Weaber proudly notes Aqua ViTea was among the first companies to put kombucha in a can.  He signed a deal with a New Hampshire company to secure a mobile canning line, a common practice among new craft breweries.

“They show up at your facility with a truck and unload this little, four-head filler and they connect to your tank and do the packaging for you,” Weaber said of the service.

“It’s more expensive than doing it yourself, but you’re not having to maintain the equipment,” he said.

Eventually, Aqua ViTea contracted for a small canning line at its Pond Lane facility. The company’s New Hampshire partner still provides workers to do the packaging.

“It’s nice for us to have that flexibility, but it erodes the margin quite a bit,” Weaber said.

He reasoned Aqua ViTea is now ready to take on its own packaging. So the company signed an option to buy Woodchuck’s 100-cans-per-minute line. It will take several million dollars to acquire and install that infrastructure. But the payoff, Weaber noted, would be more jobs and extending a helping hand to entrepreneurs who could further solidify Middlebury’s reputation as a beverage hub.

Officials at Aqua ViTea expect sales of around 40 million cans of kombucha over the next five years if its partnership with Woodchuck goes through. Landing the $1.5 million CIP grant is expected to result in Aqua ViTea adding more than 25 new employees within five years, according to company projections.

Aqua ViTea is currently helping around a half-dozen young beverage companies with packaging. Local clients include WhistlePig, which recently launched a ready-to-drink cocktail in a can.

“We’re talking to new people every day,” Weaber said. “The majority of them are new-ish companies, or startups. So their volumes are increasing; some of them might not make it. A lot of them are coming from Vermont, and some are local to Addison County.”

Absent the $1.5 million CIP grant, Aqua ViTea would have to “fully reassess (the project),” Weaber said. “We still have the small canning line, and have that to fall back on.”

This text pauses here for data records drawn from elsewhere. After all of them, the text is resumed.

(** X22. The sitemaps a Shopify crawl visits are exactly the texts of the
    index's [loc] entries that contain ["sitemap_products"] somewhere. *)
Theorem product_sitemaps_contain_marker (U : UrlLib) (W : web) (store_url : string)
        (soup : node) :
  get_soup W Xml (urljoin store_url "/sitemap.xml") = Ok soup ->
  exists sms,
    _find_sitemaps W store_url = Ok sms /\
    forall sm,
      In sm sms <->
      (exists loc, In loc (find_all "loc" soup) /\ get_text loc = sm) /\
      (exists a b, sm = (a ++ "sitemap_products" ++ b)%string).
Proof.
  intros Hfetch. unfold _find_sitemaps. rewrite Hfetch. cbn [bind].
  eexists. split; [reflexivity|]. intros sm.
  rewrite filter_In, in_map_iff, contains_spec.
  split; intros [(loc & H1 & H2) Hm]; (split; [exists loc; tauto | exact Hm]).
Qed.

Lemma product_sitemaps_contain_marker_witness :
  exists sms,
    _find_sitemaps (shop_web [] []) "https://shop.example" = Ok sms /\
    In "https://shop.example/sitemap_products_1.xml" sms.
Proof.
  destruct (product_sitemaps_contain_marker
              cpython_urllib (shop_web [] []) "https://shop.example" sitemap_index eq_refl)
    as (sms & Hsms & Hin).
  exists sms. split; [assumption|]. apply Hin. split.
  - eexists. split; [vm_compute; left; reflexivity | reflexivity].
  - exists "https://shop.example/", "_1.xml". reflexivity.
Defined.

The company has an option with its New Hampshire mobile canning contractor to add another in-house packaging line, but that wouldn’t be ideal, according to Weaber.

“It’s not helping to grow jobs in Vermont; we’d basically be helping to grow jobs in New Hampshire,” he lamented.

FILLING THE GAP

“But for this grant, we wouldn’t be able to do this, and Vermont would be losing that ‘middle ground,’” Weaber added. “There aren’t a lot of people who have that size line already; the 100 is considered a rather large line, and (Woodchuck) is moving to 600. It creates this huge gap between the mobile canning guy at 30 cans per minute, to someone at 600 cans per minute.”

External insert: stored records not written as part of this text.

Lemma calls_loop_lines lvl ds : calls (loop_lines lvl ds) = [].
Proof.
  induction ds as [|e ds IH]; [done|]. simpl.
  rewrite calls_app, calls_elem_lines. by destruct (raised e).
Qed.

Lemma calls_banner args : calls (banner args) = [].
Proof. unfold banner. by rewrite !calls_app, !calls_emitted. Qed.

Lemma printed_app t1 t2 : printed (t1 ++ t2) = printed t1 ++ printed t2.
Proof. apply List.filter_app. Qed.

Lemma printed_emitted lvl l m : printed (emitted lvl l m) = emitted lvl l m.
Proof. unfold emitted. by destruct (levelno lvl <=? levelno l)%Z. Qed.

Lemma printed_elem_lines lvl e : printed (elem_lines lvl e) = elem_lines lvl e.
Proof.
  unfold elem_lines. repeat case_decide; by rewrite ?printed_emitted.
Qed.

Lemma printed_loop_lines lvl ds : printed (loop_lines lvl ds) = loop_lines lvl ds.
Proof.
  induction ds as [|e ds IH]; [done|]. simpl.
  rewrite printed_app, printed_elem_lines. destruct (raised e); [done|].
  by rewrite IH.
Qed.


Lemma loop_lines_decodable lvl ds :
  decodable ds → loop_lines lvl ds = flat_map (elem_lines lvl) ds.
Proof.
  induction 1 as [|e ds He Hds IH]; [done|]. simpl.
  apply raised_false in He. by rewrite He, IH.
Qed.

Lemma elem_lines_count e :
  length (elem_lines DEBUG e)
  = if has_VR "US or SS" e || has_VR "OB or OW" e then 1 else 0.
Proof.
  unfold elem_lines, has_VR.
  destruct (decide (VR e = "US or SS")) as [H1|H1].
  - by rewrite (bool_decide_eq_true_2 _ H1).
  - rewrite (bool_decide_eq_false_2 _ H1).
    destruct (decide (VR e = "OB or OW")) as [H2|H2].
    + by rewrite (bool_decide_eq_true_2 _ H2).
    + by rewrite (bool_decide_eq_false_2 _ H2).
Qed.

End Pieces.

Create Rewrite HintDb pieces.

#[local] Hint Rewrite calls_app calls_emitted calls_loop_lines calls_banner
  printed_app printed_emitted printed_loop_lines : pieces.

(** ** Properties of the Corrector *)

(** X1: the Corrector never adds, removes or reorders elements and never
    changes a tag or a description, whether it returns or raises. *)
Theorem Corrector_keeps_tags_and_descriptions
    (order : Py.byteorder) (ds : list DataElement) :
  tag <$> snd (Corrector order ds) = tag <$> ds ∧
  description <$> snd (Corrector order ds) = description <$> ds ∧
  length (snd (Corrector order ds)) = length ds.
Proof.
  rewrite Corrector_rewrite_all.
  assert (Htag : tag <$> snd (rewrite_all order ds) = tag <$> ds)
    by apply rewrite_all_fmap, rewritten_tag.
  split; [done|]. split; [apply rewrite_all_fmap, rewritten_description|].
  by rewrite <- (length_fmap tag), Htag, length_fmap.
Qed.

So Weaber is crossing his fingers that Aqua ViTea’s application makes the cut in what is a very competitive Capital Investment Program. The state received 124 applications seeking a total of $91 million, and there’s only $10.5 million to award, noted Fred Kenney, executive director of the Addison County Economic Development Corp. (ACEDC).

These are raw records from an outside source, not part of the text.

(** C5 (the claim as stated fails): with the cache at its default
    capacity of 4096, a request for hash 0, then requests for the hashes
    1 .. 4096, then a second request for hash 0: the entry was evicted in
    between, and the second request calls its shape function again and
    returns what that call computes. *)
Lemma C5_evicted_entry_is_recomputed :
  let '(s1, c1, called1) :=
    GetOpShape (sample_hashed 0) (fun _ => sample_scalar)
               (GetShapeCache sample_env) in
  let '(c2, calls) := GetOpShape_seq (sample_requests 4096) c1 in
  let '(s2, c3, called2) :=
    GetOpShape (sample_hashed 0) (fun _ => sample_pair) c2 in
  called1 = true /\ called2 = true /\ s1 = sample_scalar /\ s2 = sample_pair
  /\ max_size_ c2 = 4096%N.
Proof.
  change (GetShapeCache sample_env) with (mkShapeCache (N.of_nat 4096) []).
  change 4096%N with (N.of_nat 4096).
  apply (evicted_after_capacity 4096 sample_scalar (fun _ => sample_pair)).
  lia.
Qed.

(** ** The order of keys *)

Ltac key_cases :=
  unfold key_lt in *;
  repeat match goal with
    | |- context [N.eqb ?a ?b] => destruct (N.eqb_spec a b)
    | |- context [Nat.eqb ?a ?b] => destruct (Nat.eqb_spec a b)
    | H : context [N.eqb ?a ?b] |- _ => destruct (N.eqb_spec a b)
    | H : context [Nat.eqb ?a ?b] |- _ => destruct (Nat.eqb_spec a b)
    end;
  cbn [negb] in *;
  rewrite ?N.ltb_lt, ?Nat.ltb_lt, ?N.ltb_ge, ?Nat.ltb_ge in *.

Lemma key_lt_irrefl (a : UseKey) : key_lt a a = false.
Proof. destruct a as [[o i] x]. key_cases; try congruence. lia. Qed.

Lemma key_lt_trans (a b c : UseKey) :
  key_lt a b = true -> key_lt b c = true -> key_lt a c = true.
Proof.
  destruct a as [[oa ia] xa], b as [[ob ib] xb], c as [[oc ic] xc].
  intros Hab Hbc. key_cases; subst; try congruence; lia.
Qed.

Lemma key_lt_asym (a b : UseKey) : key_lt a b = true -> key_lt b a = false.
Proof.
  intros Hab. destruct (key_lt b a) eqn:Hba; [|reflexivity].
  pose proof (key_lt_trans _ _ _ Hab Hba) as Haa.
  rewrite key_lt_irrefl in Haa. discriminate.
Qed.

Lemma key_lt_total (a b : UseKey) :
  key_lt a b = false -> key_lt b a = false -> a = b.
Proof.
  destruct a as [[oa ia] xa], b as [[ob ib] xb].
  intros Hab Hba. key_cases; subst; try congruence; try lia.
  f_equal; lia.
Qed.

Section KeyedLists.
Variable k : Use -> UseKey.

Lemma key_insert_elem u l x :
  x ∈ key_insert k u l -> x = u \/ x ∈ l.
Proof.
  induction l as [|y l IH]; cbn.
  - rewrite list_elem_of_singleton. auto.
  - destruct (key_lt (k u) (k y)); [|destruct (key_lt (k y) (k u))];
      rewrite !elem_of_cons; tauto.
Qed.

Lemma key_insert_keeps u l x : x ∈ l -> x ∈ key_insert k u l.
Proof.
  induction l as [|y l IH]; cbn; [rewrite elem_of_nil; tauto|].
  destruct (key_lt (k u) (k y)); [|destruct (key_lt (k y) (k u))];
    rewrite !elem_of_cons; tauto.
Qed.

Lemma key_insert_sorted u l :
  key_sorted k l -> key_sorted k (key_insert k u l).
Proof.
  unfold key_sorted. induction l as [|y l IH]; cbn; intros Hs.
  - repeat constructor.
  - apply StronglySorted_cons in Hs as [Hall Hs].
    destruct (key_lt (k u) (k y)) eqn:Huy.
    + apply StronglySorted_cons. split.
      * constructor; [exact Huy|].
        eapply Forall_impl; [exact Hall|]. cbn. intros z Hz.
        eapply key_lt_trans; eassumption.
      * apply StronglySorted_cons. auto.
    + destruct (key_lt (k y) (k u)) eqn:Hyu.
      * apply StronglySorted_cons. split; [|auto].
        apply Forall_forall. intros z Hz.
        apply key_insert_elem in Hz as [->|Hz]; [exact Hyu|].
        rewrite Forall_forall in Hall. auto.
      * apply StronglySorted_cons. auto.
Qed.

“This is a very exciting project for Addison County and Vermont,” Kenney said of Aqua ViTea’s proposal. “It has the potential to increase beverage start-ups and support scaled growth of the beverage industry, a primary economic driver and job creation sector for Addison County.”

He noted ACEDC was very supportive of the launch of the CIP grants, made possible by a portion of federal American Recue Plan Act resources received by Vermont. The ACEDC is supporting seven Addison County applications for CIP money, including a Danforth Pewter proposal.

“The ACEDC will push for additional funding for the program this year,” Kenney promised.